ASSIGNMENT
Return every line below in which "rewrite" appears.

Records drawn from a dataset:
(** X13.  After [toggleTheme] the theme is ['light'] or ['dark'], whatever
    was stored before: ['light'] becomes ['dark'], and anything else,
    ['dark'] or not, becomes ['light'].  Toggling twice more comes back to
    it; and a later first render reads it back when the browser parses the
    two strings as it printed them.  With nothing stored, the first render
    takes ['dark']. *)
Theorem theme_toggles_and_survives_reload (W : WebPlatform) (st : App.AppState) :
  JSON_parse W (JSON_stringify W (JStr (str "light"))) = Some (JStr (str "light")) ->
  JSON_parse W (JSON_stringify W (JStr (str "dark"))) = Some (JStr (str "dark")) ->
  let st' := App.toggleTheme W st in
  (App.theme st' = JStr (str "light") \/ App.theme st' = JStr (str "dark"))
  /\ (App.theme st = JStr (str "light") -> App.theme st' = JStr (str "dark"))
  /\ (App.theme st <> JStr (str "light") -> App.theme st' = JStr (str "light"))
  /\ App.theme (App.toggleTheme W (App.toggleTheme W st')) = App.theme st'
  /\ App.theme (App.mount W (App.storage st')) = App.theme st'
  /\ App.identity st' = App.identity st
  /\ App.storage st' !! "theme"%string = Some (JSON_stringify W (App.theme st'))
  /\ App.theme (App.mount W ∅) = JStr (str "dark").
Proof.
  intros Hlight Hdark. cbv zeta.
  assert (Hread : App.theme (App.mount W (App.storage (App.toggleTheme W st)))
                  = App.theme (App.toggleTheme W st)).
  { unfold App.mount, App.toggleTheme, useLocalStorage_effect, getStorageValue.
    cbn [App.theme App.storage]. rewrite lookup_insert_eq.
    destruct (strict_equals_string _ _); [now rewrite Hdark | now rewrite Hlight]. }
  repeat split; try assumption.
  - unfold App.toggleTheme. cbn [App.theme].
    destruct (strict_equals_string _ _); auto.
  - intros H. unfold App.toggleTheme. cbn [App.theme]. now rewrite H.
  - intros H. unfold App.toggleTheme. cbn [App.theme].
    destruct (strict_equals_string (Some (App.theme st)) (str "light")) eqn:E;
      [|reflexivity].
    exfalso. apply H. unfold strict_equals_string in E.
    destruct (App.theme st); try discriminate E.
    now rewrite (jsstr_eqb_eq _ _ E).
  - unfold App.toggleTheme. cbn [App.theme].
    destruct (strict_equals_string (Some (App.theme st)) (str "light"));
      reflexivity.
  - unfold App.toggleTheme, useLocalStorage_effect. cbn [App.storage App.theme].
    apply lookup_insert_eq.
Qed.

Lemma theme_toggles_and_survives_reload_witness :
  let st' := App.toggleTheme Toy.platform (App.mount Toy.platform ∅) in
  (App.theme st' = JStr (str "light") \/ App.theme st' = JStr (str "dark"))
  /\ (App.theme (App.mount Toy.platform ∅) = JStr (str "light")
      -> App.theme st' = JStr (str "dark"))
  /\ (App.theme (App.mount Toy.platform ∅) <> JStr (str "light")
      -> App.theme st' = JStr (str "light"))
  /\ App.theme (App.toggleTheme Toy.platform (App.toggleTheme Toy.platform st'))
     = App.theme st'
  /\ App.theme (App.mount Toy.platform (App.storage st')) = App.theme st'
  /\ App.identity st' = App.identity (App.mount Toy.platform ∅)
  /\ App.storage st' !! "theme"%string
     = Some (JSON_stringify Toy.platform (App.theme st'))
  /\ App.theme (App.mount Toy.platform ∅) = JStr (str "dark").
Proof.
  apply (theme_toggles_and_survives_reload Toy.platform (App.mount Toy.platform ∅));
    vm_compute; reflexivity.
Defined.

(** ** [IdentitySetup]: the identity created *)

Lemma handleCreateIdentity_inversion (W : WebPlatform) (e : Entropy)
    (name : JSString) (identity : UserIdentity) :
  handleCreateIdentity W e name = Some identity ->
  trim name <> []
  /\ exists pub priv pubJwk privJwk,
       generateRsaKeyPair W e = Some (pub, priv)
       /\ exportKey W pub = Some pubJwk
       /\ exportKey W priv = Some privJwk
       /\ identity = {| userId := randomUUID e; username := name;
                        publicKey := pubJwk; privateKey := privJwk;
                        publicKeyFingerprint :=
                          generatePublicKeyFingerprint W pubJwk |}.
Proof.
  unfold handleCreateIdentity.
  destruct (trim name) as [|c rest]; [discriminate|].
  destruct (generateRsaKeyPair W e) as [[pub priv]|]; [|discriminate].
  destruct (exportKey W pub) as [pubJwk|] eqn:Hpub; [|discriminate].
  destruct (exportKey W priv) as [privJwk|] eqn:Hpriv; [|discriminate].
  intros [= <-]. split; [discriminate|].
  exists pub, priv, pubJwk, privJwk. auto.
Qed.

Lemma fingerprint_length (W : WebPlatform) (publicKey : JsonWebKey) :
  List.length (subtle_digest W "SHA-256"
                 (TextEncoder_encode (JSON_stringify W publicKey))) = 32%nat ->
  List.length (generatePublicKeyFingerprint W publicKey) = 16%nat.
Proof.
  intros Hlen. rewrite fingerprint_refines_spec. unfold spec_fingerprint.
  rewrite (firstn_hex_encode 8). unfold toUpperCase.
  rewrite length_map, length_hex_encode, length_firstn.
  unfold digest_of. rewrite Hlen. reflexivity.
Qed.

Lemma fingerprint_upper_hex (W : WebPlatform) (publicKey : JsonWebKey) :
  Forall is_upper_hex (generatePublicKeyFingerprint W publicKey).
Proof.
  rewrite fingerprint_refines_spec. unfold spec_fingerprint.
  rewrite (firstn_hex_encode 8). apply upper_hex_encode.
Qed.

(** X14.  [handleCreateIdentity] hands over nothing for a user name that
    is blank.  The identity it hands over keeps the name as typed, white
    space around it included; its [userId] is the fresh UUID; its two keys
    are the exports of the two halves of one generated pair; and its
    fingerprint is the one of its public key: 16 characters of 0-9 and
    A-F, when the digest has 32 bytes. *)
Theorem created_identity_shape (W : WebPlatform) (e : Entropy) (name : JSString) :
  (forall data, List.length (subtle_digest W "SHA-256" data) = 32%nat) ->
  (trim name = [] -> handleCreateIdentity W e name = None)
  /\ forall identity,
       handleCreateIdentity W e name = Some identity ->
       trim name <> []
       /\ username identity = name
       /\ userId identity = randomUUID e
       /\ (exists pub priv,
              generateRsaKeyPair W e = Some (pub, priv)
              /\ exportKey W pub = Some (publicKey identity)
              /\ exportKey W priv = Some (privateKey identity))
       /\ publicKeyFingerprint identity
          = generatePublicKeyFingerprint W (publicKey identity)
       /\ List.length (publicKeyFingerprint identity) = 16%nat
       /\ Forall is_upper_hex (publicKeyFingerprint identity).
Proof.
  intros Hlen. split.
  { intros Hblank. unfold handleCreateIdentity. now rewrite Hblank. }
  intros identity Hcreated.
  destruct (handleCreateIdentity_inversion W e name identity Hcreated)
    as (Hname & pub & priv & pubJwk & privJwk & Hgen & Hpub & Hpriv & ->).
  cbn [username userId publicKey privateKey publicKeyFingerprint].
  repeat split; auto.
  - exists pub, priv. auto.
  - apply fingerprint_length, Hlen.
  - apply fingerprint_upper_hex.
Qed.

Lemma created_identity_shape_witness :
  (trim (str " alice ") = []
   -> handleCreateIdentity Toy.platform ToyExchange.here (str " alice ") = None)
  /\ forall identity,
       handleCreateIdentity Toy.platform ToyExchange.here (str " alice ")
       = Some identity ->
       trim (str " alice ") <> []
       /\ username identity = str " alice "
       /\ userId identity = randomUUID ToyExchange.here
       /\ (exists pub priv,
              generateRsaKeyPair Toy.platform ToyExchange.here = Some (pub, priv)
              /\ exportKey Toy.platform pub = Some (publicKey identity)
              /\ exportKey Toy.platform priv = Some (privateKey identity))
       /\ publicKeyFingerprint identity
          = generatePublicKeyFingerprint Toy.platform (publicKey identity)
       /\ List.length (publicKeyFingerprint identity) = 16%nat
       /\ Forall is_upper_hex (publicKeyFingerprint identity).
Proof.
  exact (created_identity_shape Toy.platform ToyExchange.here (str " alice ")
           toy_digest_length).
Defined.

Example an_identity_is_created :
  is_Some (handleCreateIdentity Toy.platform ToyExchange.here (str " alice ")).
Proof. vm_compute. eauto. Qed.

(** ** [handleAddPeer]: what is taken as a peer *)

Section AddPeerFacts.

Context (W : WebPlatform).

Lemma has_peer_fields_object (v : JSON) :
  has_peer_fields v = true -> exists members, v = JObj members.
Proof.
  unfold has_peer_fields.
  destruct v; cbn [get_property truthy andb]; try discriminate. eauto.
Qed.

YOUR SOLUTION
    cbn [App.theme App.storage]. rewrite lookup_insert_eq.
    destruct (strict_equals_string _ _); [now rewrite Hdark | now rewrite Hlight]. }
  - intros H. unfold App.toggleTheme. cbn [App.theme]. now rewrite H.
    now rewrite (jsstr_eqb_eq _ _ E).
  intros Hlen. rewrite fingerprint_refines_spec. unfold spec_fingerprint.
  rewrite (firstn_hex_encode 8). unfold toUpperCase.
  rewrite length_map, length_hex_encode, length_firstn.
  unfold digest_of. rewrite Hlen. reflexivity.
  rewrite fingerprint_refines_spec. unfold spec_fingerprint.
  rewrite (firstn_hex_encode 8). apply upper_hex_encode.
  { intros Hblank. unfold handleCreateIdentity. now rewrite Hblank. }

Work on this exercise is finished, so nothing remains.